→ **Exercise aim**: Would you please copy each line below that includes the string "constructor"?

** Opening Data block **

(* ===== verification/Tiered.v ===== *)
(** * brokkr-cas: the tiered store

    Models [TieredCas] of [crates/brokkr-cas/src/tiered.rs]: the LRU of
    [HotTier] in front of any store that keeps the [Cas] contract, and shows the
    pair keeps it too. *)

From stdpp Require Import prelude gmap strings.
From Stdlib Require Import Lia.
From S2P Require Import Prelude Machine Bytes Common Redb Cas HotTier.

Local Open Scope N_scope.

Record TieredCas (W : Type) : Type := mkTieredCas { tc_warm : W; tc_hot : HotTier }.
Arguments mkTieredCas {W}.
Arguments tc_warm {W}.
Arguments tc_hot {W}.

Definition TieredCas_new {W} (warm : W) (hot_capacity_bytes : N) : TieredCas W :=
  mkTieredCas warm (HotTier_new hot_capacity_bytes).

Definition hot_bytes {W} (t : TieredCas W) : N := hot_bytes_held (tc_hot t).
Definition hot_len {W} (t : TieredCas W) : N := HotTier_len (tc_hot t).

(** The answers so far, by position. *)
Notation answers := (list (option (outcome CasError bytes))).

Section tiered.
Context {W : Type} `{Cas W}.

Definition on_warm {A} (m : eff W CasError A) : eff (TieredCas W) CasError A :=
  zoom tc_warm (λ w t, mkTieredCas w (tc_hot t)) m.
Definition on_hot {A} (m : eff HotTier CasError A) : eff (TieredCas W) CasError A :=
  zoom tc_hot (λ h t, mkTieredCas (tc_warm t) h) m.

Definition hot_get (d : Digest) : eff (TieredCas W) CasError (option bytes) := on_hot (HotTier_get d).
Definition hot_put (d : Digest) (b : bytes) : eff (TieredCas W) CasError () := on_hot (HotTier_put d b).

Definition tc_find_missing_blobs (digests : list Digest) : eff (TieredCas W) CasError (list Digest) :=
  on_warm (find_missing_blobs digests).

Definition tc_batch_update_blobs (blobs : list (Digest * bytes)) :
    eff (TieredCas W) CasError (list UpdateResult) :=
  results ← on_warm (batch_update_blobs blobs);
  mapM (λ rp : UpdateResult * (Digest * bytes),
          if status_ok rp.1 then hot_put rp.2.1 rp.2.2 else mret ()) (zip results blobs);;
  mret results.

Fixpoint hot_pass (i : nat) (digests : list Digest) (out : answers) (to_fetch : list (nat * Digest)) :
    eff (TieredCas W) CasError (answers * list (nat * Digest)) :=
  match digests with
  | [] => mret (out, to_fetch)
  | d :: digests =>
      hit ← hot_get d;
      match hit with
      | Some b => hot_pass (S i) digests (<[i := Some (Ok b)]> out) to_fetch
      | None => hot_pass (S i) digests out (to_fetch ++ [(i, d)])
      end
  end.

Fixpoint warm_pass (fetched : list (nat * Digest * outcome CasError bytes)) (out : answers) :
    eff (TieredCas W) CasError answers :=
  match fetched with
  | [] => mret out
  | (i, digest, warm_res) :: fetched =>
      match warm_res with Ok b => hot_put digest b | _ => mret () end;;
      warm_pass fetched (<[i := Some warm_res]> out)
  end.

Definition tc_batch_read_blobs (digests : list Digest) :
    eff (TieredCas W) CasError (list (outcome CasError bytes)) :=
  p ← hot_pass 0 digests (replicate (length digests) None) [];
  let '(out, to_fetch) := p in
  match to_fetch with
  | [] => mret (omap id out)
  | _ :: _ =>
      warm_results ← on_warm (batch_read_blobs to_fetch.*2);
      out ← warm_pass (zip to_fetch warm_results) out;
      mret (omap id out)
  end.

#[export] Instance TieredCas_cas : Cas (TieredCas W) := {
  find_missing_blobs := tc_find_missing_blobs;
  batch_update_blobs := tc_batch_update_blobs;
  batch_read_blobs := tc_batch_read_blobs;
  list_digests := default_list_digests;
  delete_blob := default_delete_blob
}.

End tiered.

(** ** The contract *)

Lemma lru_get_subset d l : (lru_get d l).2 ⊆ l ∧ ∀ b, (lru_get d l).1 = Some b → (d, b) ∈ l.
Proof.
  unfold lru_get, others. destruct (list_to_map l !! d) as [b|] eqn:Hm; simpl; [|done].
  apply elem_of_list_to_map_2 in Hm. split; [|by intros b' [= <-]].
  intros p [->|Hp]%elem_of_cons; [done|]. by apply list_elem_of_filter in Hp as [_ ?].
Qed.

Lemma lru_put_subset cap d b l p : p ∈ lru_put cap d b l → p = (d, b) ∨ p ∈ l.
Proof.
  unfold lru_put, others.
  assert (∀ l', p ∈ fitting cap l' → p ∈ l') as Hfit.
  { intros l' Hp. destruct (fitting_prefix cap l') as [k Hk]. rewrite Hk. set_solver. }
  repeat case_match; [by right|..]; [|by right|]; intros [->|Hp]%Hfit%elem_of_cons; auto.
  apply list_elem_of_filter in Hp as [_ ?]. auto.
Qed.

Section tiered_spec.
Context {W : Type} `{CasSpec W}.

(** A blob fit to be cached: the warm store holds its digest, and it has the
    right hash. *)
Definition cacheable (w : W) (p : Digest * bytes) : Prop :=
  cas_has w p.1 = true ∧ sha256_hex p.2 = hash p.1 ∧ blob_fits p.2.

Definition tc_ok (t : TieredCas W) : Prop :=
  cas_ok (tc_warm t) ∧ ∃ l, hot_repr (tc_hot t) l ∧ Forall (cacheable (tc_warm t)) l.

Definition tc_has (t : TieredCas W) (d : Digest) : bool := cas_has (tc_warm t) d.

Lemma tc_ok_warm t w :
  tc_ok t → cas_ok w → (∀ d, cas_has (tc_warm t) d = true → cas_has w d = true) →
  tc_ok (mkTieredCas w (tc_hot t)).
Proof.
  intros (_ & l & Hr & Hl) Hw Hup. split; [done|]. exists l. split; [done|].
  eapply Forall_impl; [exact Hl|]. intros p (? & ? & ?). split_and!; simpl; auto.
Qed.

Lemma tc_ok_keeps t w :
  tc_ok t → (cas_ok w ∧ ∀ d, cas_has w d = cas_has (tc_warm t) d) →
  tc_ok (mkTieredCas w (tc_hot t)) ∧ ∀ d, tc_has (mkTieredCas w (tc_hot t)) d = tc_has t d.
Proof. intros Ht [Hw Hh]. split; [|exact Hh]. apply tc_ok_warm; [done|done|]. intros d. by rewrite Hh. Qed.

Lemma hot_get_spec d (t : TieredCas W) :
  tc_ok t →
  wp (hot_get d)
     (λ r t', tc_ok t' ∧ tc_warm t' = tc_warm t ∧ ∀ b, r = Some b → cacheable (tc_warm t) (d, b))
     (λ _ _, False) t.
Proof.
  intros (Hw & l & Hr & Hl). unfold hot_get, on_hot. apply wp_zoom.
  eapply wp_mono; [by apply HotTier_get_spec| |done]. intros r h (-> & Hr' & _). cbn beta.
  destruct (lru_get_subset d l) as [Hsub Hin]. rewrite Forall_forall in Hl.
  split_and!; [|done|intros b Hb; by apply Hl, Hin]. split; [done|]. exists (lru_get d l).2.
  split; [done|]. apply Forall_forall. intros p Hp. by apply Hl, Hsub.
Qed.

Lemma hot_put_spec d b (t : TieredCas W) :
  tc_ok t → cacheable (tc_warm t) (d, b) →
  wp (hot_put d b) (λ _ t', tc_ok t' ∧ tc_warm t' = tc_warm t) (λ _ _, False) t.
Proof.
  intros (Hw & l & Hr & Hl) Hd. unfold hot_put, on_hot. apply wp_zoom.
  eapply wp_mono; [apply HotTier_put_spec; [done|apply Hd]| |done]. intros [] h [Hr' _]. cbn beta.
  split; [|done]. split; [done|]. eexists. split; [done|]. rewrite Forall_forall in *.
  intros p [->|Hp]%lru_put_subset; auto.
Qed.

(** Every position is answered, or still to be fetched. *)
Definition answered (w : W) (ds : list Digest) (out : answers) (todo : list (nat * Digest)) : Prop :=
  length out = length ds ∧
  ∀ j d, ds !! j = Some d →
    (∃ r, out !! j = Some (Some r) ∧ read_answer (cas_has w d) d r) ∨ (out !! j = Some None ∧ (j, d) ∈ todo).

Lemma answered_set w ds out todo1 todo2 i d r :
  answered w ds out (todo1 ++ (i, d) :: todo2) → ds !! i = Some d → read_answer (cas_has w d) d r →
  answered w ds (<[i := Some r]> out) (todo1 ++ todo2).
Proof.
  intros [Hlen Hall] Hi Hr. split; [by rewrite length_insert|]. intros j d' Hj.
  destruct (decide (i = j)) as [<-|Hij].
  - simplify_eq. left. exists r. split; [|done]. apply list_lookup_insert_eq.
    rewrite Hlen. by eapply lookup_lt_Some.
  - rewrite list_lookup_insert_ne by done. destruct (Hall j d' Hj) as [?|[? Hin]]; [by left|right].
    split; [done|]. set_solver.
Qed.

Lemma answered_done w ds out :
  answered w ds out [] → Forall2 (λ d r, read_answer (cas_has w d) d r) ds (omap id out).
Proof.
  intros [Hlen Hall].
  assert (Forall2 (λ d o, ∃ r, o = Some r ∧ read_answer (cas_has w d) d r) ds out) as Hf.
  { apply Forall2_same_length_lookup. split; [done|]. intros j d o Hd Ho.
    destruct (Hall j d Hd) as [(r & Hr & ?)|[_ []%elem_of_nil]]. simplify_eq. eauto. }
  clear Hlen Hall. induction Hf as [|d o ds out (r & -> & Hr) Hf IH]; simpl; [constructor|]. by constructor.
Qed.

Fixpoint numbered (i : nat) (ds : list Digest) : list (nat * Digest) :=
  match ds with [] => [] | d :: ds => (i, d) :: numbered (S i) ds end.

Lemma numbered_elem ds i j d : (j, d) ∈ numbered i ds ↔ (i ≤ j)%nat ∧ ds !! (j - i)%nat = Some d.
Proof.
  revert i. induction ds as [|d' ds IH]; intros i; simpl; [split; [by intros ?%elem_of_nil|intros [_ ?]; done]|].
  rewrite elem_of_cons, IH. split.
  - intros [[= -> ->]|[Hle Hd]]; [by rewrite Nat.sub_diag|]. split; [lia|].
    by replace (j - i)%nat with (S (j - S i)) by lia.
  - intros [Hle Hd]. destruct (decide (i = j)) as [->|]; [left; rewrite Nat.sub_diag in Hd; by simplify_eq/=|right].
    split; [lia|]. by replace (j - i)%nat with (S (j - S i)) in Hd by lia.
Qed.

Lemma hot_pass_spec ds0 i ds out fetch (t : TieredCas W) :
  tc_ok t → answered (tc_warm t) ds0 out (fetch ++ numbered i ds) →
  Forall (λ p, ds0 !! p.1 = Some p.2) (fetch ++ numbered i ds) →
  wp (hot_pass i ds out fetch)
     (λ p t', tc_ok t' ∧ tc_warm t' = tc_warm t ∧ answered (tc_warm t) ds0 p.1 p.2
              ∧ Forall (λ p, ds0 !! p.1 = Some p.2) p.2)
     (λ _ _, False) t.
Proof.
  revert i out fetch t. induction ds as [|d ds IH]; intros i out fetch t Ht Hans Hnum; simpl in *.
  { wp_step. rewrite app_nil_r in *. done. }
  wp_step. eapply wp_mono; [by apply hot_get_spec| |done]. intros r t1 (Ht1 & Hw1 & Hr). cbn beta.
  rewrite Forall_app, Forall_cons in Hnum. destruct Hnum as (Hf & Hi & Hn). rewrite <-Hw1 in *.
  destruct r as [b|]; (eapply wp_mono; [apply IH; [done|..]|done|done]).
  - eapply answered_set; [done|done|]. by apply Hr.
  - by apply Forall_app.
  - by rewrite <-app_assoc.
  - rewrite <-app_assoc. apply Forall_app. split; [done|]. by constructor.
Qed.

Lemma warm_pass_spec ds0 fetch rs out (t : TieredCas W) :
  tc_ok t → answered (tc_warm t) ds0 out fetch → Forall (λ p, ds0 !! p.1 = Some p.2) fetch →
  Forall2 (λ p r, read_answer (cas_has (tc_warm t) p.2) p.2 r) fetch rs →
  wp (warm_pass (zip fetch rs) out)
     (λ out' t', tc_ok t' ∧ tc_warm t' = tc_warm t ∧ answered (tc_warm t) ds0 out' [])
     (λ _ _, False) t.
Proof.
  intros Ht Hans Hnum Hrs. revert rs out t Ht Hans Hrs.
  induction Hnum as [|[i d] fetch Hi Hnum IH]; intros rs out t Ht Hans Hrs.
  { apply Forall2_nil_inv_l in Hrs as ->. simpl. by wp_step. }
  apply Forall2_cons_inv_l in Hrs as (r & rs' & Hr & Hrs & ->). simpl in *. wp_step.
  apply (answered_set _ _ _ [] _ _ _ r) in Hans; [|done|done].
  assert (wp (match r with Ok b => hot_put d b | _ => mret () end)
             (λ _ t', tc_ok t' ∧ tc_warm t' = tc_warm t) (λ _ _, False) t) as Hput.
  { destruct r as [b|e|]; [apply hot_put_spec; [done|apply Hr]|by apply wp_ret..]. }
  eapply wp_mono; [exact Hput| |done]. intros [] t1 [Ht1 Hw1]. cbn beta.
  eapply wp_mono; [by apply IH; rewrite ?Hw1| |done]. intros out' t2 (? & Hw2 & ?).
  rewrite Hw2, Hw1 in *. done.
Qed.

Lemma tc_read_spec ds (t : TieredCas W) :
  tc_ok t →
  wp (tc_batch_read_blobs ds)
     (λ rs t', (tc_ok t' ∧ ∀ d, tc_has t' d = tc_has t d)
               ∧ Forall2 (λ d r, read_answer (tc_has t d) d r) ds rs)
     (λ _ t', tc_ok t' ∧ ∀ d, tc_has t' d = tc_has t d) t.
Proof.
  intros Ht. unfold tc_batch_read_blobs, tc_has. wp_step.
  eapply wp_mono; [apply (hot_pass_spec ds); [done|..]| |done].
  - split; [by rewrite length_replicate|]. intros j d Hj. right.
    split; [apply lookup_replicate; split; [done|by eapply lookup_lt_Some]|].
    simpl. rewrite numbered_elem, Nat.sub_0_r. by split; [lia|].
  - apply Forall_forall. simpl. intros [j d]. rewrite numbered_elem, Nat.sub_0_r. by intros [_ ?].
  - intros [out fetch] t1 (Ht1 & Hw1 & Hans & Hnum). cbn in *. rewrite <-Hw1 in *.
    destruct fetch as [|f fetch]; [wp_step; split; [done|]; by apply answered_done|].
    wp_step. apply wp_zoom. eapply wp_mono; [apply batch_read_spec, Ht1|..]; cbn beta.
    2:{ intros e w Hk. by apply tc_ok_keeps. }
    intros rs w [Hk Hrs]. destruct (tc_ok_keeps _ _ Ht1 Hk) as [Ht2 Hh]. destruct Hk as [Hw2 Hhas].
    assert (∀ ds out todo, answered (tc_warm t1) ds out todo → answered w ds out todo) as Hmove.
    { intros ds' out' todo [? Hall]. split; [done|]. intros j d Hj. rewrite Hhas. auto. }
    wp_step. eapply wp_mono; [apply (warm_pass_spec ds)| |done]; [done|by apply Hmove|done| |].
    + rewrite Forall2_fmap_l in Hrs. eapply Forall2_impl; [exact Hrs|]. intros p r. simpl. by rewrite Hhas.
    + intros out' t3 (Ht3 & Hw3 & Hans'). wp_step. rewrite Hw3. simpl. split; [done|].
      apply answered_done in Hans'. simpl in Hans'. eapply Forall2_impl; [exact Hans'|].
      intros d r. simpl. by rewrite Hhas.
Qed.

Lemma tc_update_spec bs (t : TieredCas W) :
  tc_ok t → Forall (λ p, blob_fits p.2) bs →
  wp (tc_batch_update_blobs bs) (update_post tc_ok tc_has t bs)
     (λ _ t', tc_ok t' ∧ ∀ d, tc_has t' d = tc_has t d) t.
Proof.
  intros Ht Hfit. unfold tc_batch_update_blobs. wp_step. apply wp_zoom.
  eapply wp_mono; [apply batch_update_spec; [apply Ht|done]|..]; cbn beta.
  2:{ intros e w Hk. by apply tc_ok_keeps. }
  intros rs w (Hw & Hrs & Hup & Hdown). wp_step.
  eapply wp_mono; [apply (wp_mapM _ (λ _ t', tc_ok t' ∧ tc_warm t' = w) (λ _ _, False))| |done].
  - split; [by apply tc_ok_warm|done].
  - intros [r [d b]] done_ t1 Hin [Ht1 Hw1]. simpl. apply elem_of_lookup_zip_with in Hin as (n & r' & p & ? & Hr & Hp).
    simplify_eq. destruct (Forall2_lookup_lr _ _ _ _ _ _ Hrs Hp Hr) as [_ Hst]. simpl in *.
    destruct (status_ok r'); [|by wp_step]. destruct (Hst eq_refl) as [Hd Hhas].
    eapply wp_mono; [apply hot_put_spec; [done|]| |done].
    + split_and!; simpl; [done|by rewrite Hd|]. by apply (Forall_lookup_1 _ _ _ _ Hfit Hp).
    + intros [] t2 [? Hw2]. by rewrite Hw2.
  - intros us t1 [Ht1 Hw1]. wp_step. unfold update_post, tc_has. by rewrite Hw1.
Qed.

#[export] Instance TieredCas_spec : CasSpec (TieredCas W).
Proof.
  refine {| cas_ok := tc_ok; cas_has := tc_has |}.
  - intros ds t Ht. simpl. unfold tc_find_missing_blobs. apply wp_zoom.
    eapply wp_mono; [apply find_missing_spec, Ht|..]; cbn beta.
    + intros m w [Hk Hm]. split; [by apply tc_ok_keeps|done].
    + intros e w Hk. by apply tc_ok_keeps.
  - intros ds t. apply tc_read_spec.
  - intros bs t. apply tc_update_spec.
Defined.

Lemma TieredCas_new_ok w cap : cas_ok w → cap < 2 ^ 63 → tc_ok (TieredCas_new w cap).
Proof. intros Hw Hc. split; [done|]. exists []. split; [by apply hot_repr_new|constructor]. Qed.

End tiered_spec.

** Closing Data block **

→ **Exercise solution**:
  clear Hlen Hall. induction Hf as [|d o ds out (r & -> & Hr) Hf IH]; simpl; [constructor|]. by constructor.
  - rewrite <-app_assoc. apply Forall_app. split; [done|]. by constructor.
Proof. intros Hw Hc. split; [done|]. exists []. split; [by apply hot_repr_new|constructor]. Qed.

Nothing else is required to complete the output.